Definition drain_run (facts : option string) (run : scan_run) (total : Z) (s : StagingStore) (w : W) : outcome Z :=
  match lift (host_frame run facts), lift (_volume_frame run) with
  | Ok host, Ok vol =>
      match drain_entries (S (length (entries s))) run host vol None total s w with
      | (Err e, s, w) => (Err e, s, w)
      | (Ok (snap, total), s, w) =>
          match _drain_removals run snap s w with
          | (Err e, s, w) => (Err e, s, w)
          | (Ok _, s, w) => (Ok total, s, w)
          end
      end
  | Err e, _ | _, Err e => (Err e, s, w)
  end.

Fixpoint drain_runs (facts : option string) (runs : list scan_run) (total : Z) (s : StagingStore) (w : W) : outcome Z :=
  match runs with
  | [] => (Ok total, s, w)
  | run :: runs =>
      match drain_run facts run total s w with
      | (Err e, s, w) => (Err e, s, w)
      | (Ok total, s, w) => drain_runs facts runs total s w
      end
  end.

(** [facts] is what [_probe_facts] returned. *)
Definition drain (facts : option string) (s : StagingStore) (w : W) : outcome Z :=
  drain_runs facts (pending_runs s) 0 s w.
End Client.

(** ** What a drain tells the server

    The world is extended with the batches the server acknowledged, in order. *)

Section Log.
Context {W : Type} (post : IngestBatch → W → reply * W) (sleep : Q → W → W) (random : W → Q * W).
Context (retry : RetryPolicy) (chunk_size : Z).

Definition logged (b : IngestBatch) (w : W * list IngestBatch) : reply * (W * list IngestBatch) :=
  let '(r, w') := post b w.1 in
  (r, (w', match r with Acked _ => w.2 ++ [b] | _ => w.2 end)).
Definition sleep_logged (d : Q) (w : W * list IngestBatch) : W * list IngestBatch := (sleep d w.1, w.2).
Definition random_logged (w : W * list IngestBatch) : Q * (W * list IngestBatch) :=
  let '(u, w') := random w.1 in (u, (w', w.2)).

(** [s'] is [s] with exactly the rows marked that the batches [log] carry; each row once, and none
    that was pushed before. *)
Definition removed_of (r : staged_removal) : RemovedEntryIn := mk_removed (r_dev r) (r_inode r).

Definition acknowledged (log : list IngestBatch) (s s' : StagingStore) : Prop :=
  ∃ rows gone,
    s' = mark_removals_pushed (removal_key <$> gone) (mark_pushed (entry_key <$> rows) s) ∧
    concat (b_entries <$> log) = frame_of <$> rows ∧
    concat (b_removed <$> log) = removed_of <$> gone ∧
    NoDup (entry_key <$> rows) ∧ NoDup (removal_key <$> gone) ∧
    Forall (λ e, e ∈ entries s ∧ s_pushed e = false) rows ∧
    Forall (λ r, r ∈ removals s ∧ r_pushed r = false) gone.

Lemma acknowledged_refl s : acknowledged [] s s.
Proof. exists [], []. cbn. rewrite mark_pushed_nil, mark_removals_pushed_nil. repeat split; constructor. Qed.

Lemma acknowledged_trans l1 l2 s1 s2 s3 :
  acknowledged l1 s1 s2 → acknowledged l2 s2 s3 → acknowledged (l1 ++ l2) s1 s3.
Proof.
  intros (r1 & g1 & -> & He1 & Hr1 & Hn1 & Hm1 & Hf1 & Hg1) (r2 & g2 & -> & He2 & Hr2 & Hn2 & Hm2 & Hf2 & Hg2).
  assert (∀ e, e ∈ r2 → (e ∈ entries s1 ∧ s_pushed e = false) ∧ entry_key e ∉ entry_key <$> r1) as Hr.
  { rewrite Forall_forall in Hf2. intros e He. destruct (Hf2 e He) as [H Hp].
    by destruct (mark_pushed_kept _ s1 e H Hp). }
  assert (∀ r, r ∈ g2 → (r ∈ removals s1 ∧ r_pushed r = false) ∧ removal_key r ∉ removal_key <$> g1) as Hg.
  { rewrite Forall_forall in Hg2. intros e He. destruct (Hg2 e He) as [H Hp].
    by destruct (mark_removals_pushed_kept _ (mark_pushed (entry_key <$> r1) s1) e H Hp). }
  exists (r1 ++ r2), (g1 ++ g2). rewrite !fmap_app, !concat_app, He1, Hr1, He2, Hr2.
  split_and!; try done.
  - rewrite <- mark_removals_pushed_app, <- mark_pushed_app. done.
  - apply NoDup_app. split_and!; [done| |done]. intros k Hk (e & -> & He)%list_elem_of_fmap. by apply (Hr e He).
  - apply NoDup_app. split_and!; [done| |done]. intros k Hk (e & -> & He)%list_elem_of_fmap. by apply (Hg e He).
  - apply Forall_app. split; [done|]. apply Forall_forall. apply Hr.
  - apply Forall_app. split; [done|]. apply Forall_forall. apply Hg.
Qed.

Lemma acknowledged_unique log s s' :
  acknowledged log s s' → unique entry_key (entries s) ∧ unique removal_key (removals s) →
  unique entry_key (entries s') ∧ unique removal_key (removals s').
Proof.
  intros (r & g & -> & _) [He Hr]. unfold mark_removals_pushed, mark_pushed, set_entries, set_removals, unique in *.
  cbn [entries removals]. by rewrite !update_where_keys.
Qed.

(** A drain keeps the queues that are empty empty. *)
Lemma acknowledged_queue log s s' run :
  acknowledged log s s' →
  (unpushed_of run s = [] → unpushed_of run s' = []) ∧
  (unpushed_removals_of run s = [] → unpushed_removals_of run s' = []).
Proof.
  intros (r & g & -> & _). split; intros H.
  - change (unpushed_of run (mark_pushed (entry_key <$> r) s) = []). by rewrite unpushed_of_mark, H.
  - rewrite unpushed_removals_of_mark. change (unpushed_removals_of run (mark_pushed _ s)) with (unpushed_removals_of run s).
    by rewrite H.
Qed.

Lemma acknowledged_runs log s s' : acknowledged log s s' → runs s' = runs s ∧ next_run s' = next_run s.
Proof. by intros (r & g & -> & _). Qed.

(** A push that returns has been acknowledged once; one that fails has not. *)
Lemma push_logged b w log out w' log' :
  push logged sleep_logged random_logged retry b (w, log) = (out, (w', log')) →
  (∃ res, out = Ok res ∧ log' = log ++ [b]) ∨ ((out = Err PushError ∨ out = Err BadReply) ∧ log' = log).
Proof.
  unfold push. generalize (Z.to_nat (max_attempts retry)) at 1; intros n. generalize 1%Z.
  revert w. induction n as [|n IH]; intros w a; cbn [push_loop]; [naive_solver|].
  unfold logged at 1. cbn [fst snd]. destruct (post b w) as [[r| |] w1]; [naive_solver| |naive_solver].
  destruct (max_attempts retry <=? a)%Z; [naive_solver|].
  unfold random_logged at 1. cbn [fst snd]. destruct (random w1) as [u w2].
  unfold sleep_logged at 1. cbn [fst snd]. apply IH.
Qed.

Lemma rows_to_entries rows fs : mapM _row_to_entry rows = Ok fs → fs = frame_of <$> rows.
Proof.
  revert fs. induction rows as [|r rows IH]; intros fs; [by intros [= <-]|]. cbn.
  intros (f & Hf & (gs & Hg & [= <-])%bind_ok)%bind_ok. apply IH in Hg as ->. f_equal.
  unfold _row_to_entry, validated in Hf. destruct (entry_frame_ok _); naive_solver.
Qed.

(** One acknowledged batch and the marks that follow it. *)
Lemma acknowledged_entries run host vol snap s :
  let rows := unpushed_for_run (run_id run) chunk_size s in
  unique entry_key (entries s) →
  acknowledged [entry_batch run host vol snap (frame_of <$> rows)] s (mark_pushed (entry_key <$> rows) s).
Proof.
  intros rows Hu. destruct (unpushed_for_run_spec (run_id run) chunk_size s Hu) as [Hn Hf].
  exists rows, []. cbn. rewrite mark_removals_pushed_nil, app_nil_r. repeat split; (done || constructor).
Qed.

Lemma acknowledged_removals run host vol snap s :
  let rows := unpushed_removals_for_run (run_id run) chunk_size s in
  unique removal_key (removals s) →
  acknowledged [removal_batch host vol snap rows] s (mark_removals_pushed (removal_key <$> rows) s).
Proof.
  intros rows Hu. destruct (unpushed_removals_for_run_spec (run_id run) chunk_size s Hu) as [Hn Hf].
  exists [], rows. cbn. rewrite mark_pushed_nil, app_nil_r. repeat split; (done || constructor).
Qed.

Definition keys_unique (s : StagingStore) : Prop := unique entry_key (entries s) ∧ unique removal_key (removals s).

(** What a loop that sends batches promises: the batches it logged and the rows it marked agree, and
    it stops before its fuel does. *)
Definition sends (sent : list IngestBatch) (s s' : StagingStore) {A} (out : result PushFailure A) (ok : A → Prop) : Prop :=
  acknowledged sent s s' ∧ match out with Ok x => ok x | Err e => e ≠ Diverges end.

Lemma drain_entries_sends fuel run host vol snap total s w log out s' w' log' :
  keys_unique s → length (unpushed_of (run_id run) s) < fuel →
  drain_entries logged sleep_logged random_logged retry chunk_size fuel run host vol snap total s (w, log)
    = (out, s', (w', log')) →
  ∃ sent, log' = log ++ sent ∧
    sends sent s s' out (λ '(_, n), n = total + Z.of_nat (length (concat (b_entries <$> sent))) ∧
                                    (chunk_size ≠ 0 → unpushed_of (run_id run) s' = []))%Z.
Proof.
  revert snap total s w log. induction fuel as [|fuel IH]; intros snap total s w log Hu Hl; [lia|].
  cbn [drain_entries]. destruct (unpushed_for_run (run_id run) chunk_size s) as [|x l] eqn:Er.
  { intros [= <- <- <- <-]. exists []. rewrite app_nil_r. split; [done|].
    split; [apply acknowledged_refl|]. cbn. split; [lia|]. intros Hc. by apply (queue_empty chunk_size). }
  rewrite <- Er. destruct (mapM _row_to_entry _) as [fs|e] eqn:Ef.
  2:{ intros [= <- <- <- <-]. exists []. rewrite app_nil_r. by repeat split; [apply acknowledged_refl|]. }
  apply rows_to_entries in Ef as ->.
  destruct (push _ _ _ _ _ (w, log)) as [o [w1 log1]] eqn:Ep.
  apply push_logged in Ep as [(res & -> & ->)|[Ho ->]].
  2:{ destruct o as [|e]; [naive_solver|]. intros [= <- <- <- <-]. exists []. rewrite app_nil_r.
      split; [done|]. split; [apply acknowledged_refl|naive_solver]. }
  intros H. pose proof (acknowledged_entries run host vol snap s (proj1 Hu)) as Ha.
  apply IH in H as (sent & -> & Hs & Ho).
  - rewrite <- app_assoc. eexists. split; [done|]. split; [by eapply acknowledged_trans|].
    destruct out as [[sn n]|]; [|done]. destruct Ho as [-> Ho]. split; [|done].
    cbn. rewrite length_app, length_fmap. lia.
  - by eapply acknowledged_unique.
  - unfold unpushed_for_run in *. pose proof (advance_shrinks chunk_size (unpushed_of (run_id run) s)) as Hd.
    rewrite Er in Hd. rewrite sql_limit_take, unpushed_of_advance by apply Hu. specialize (Hd ltac:(done)). lia.
Qed.

Lemma removal_loop_sends fuel run host vol snap s w log out s' w' log' :
  keys_unique s → length (unpushed_removals_of (run_id run) s) < fuel →
  removal_loop logged sleep_logged random_logged retry chunk_size fuel run host vol snap s (w, log)
    = (out, s', (w', log')) →
  ∃ sent, log' = log ++ sent ∧
    sends sent s s' out (λ _, concat (b_entries <$> sent) = [] ∧
                              (chunk_size ≠ 0%Z → unpushed_removals_of (run_id run) s' = [])).
Proof.
  revert s w log. induction fuel as [|fuel IH]; intros s w log Hu Hl; [lia|].
  cbn [removal_loop]. destruct (unpushed_removals_for_run (run_id run) chunk_size s) as [|x l] eqn:Er.
  { intros [= <- <- <- <-]. exists []. rewrite app_nil_r. split; [done|].
    split; [apply acknowledged_refl|]. cbn. split; [done|]. intros Hc. by apply (queue_empty chunk_size). }
  rewrite <- Er. destruct (push _ _ _ _ _ (w, log)) as [o [w1 log1]] eqn:Ep.
  apply push_logged in Ep as [(res & -> & ->)|[Ho ->]].
  2:{ destruct o as [|e]; [naive_solver|]. intros [= <- <- <- <-]. exists []. rewrite app_nil_r.
      split; [done|]. split; [apply acknowledged_refl|naive_solver]. }
  intros H. pose proof (acknowledged_removals run host vol snap s (proj2 Hu)) as Ha.
  apply IH in H as (sent & -> & Hs & Ho).
  - rewrite <- app_assoc. eexists. split; [done|]. split; [by eapply acknowledged_trans|]. by destruct out.
  - by eapply acknowledged_unique.
  - unfold unpushed_removals_for_run in *.
    pose proof (advance_shrinks chunk_size (unpushed_removals_of (run_id run) s)) as Hd.
    rewrite Er in Hd. rewrite sql_limit_take, unpushed_removals_of_advance by apply Hu. specialize (Hd ltac:(done)). lia.
Qed.

(** Neither queue of a run holds a row. *)
Definition drained (s : StagingStore) (run : scan_run) : Prop :=
  unpushed_of (run_id run) s = [] ∧ unpushed_removals_of (run_id run) s = [].

Lemma acknowledged_drained log s s' run : acknowledged log s s' → drained s run → drained s' run.
Proof. intros Ha [He Hr]. destruct (acknowledged_queue _ _ _ (run_id run) Ha). split; auto. Qed.

Lemma queue_bound run s : length (unpushed_of run s) < S (length (entries s)).
Proof. apply Nat.lt_succ_r, length_filter. Qed.
Lemma removal_queue_bound run s : length (unpushed_removals_of run s) < S (length (removals s)).
Proof. apply Nat.lt_succ_r, length_filter. Qed.

Definition count (sent : list IngestBatch) : Z := Z.of_nat (length (concat (b_entries <$> sent))).

Lemma count_app a b : count (a ++ b) = (count a + count b)%Z.
Proof. unfold count. rewrite fmap_app, concat_app, length_app. lia. Qed.

Lemma drain_run_sends facts run total s w log out s' w' log' :
  keys_unique s →
  drain_run logged sleep_logged random_logged retry chunk_size facts run total s (w, log) = (out, s', (w', log')) →
  ∃ sent, log' = log ++ sent ∧
    sends sent s s' out (λ n, n = (total + count sent)%Z ∧ (chunk_size ≠ 0%Z → drained s' run)).
Proof.
  intros Hu. unfold drain_run, _drain_removals.
  assert (∀ e, ∃ sent, log = log ++ sent ∧
    sends sent s s (Err (BadFrame e)) (λ n, n = (total + count sent)%Z ∧ (chunk_size ≠ 0%Z → drained s run))) as Hbad.
  { intros e. exists []. rewrite app_nil_r. repeat split; [apply acknowledged_refl|done]. }
  unfold lift. destruct (host_frame run facts) as [host|]; [|by intros [= <- <- <- <-]].
  destruct (_volume_frame run) as [vol|]; [|by intros [= <- <- <- <-]].
  destruct (drain_entries _ _ _ _ _ _ _ _ _ _ _ s (w, log)) as [[o s1] [w1 log1]] eqn:Ee.
  apply drain_entries_sends in Ee as (sent1 & -> & Ha1 & Ho1); [|done|apply queue_bound].
  destruct o as [[sn n]|e]; [|by intros [= <- <- <- <-]; exists sent1].
  destruct Ho1 as [-> Hd1]. destruct (host_frame run None) as [host'|e].
  2:{ intros [= <- <- <- <-]. by exists sent1. }
  destruct (removal_loop _ _ _ _ _ _ _ _ _ _ s1 (w1, _)) as [[o2 s2] [w2 log2]] eqn:Er.
  apply removal_loop_sends in Er as (sent2 & -> & Ha2 & Ho2);
    [|by eapply acknowledged_unique|apply removal_queue_bound].
  rewrite <- app_assoc. pose proof (acknowledged_trans _ _ _ _ _ Ha1 Ha2) as Ha.
  destruct o2 as [[]|e]; intros [= <- <- <- <-]; exists (sent1 ++ sent2); repeat split; [done| | | |done..].
  - destruct Ho2 as [Hz _]. rewrite count_app. unfold count. rewrite Hz. cbn. lia.
  - by apply (acknowledged_queue _ _ _ (run_id run) Ha2), Hd1.
  - by apply Ho2.
Qed.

────────────────────────────────────────

Task objective = Read the entries and select each line where the word "batches" is found.

The completed task =
    The world is extended with the batches the server acknowledged, in order. *)
(** [s'] is [s] with exactly the rows marked that the batches [log] carry; each row once, and none
(** What a loop that sends batches promises: the batches it logged and the rows it marked agree, and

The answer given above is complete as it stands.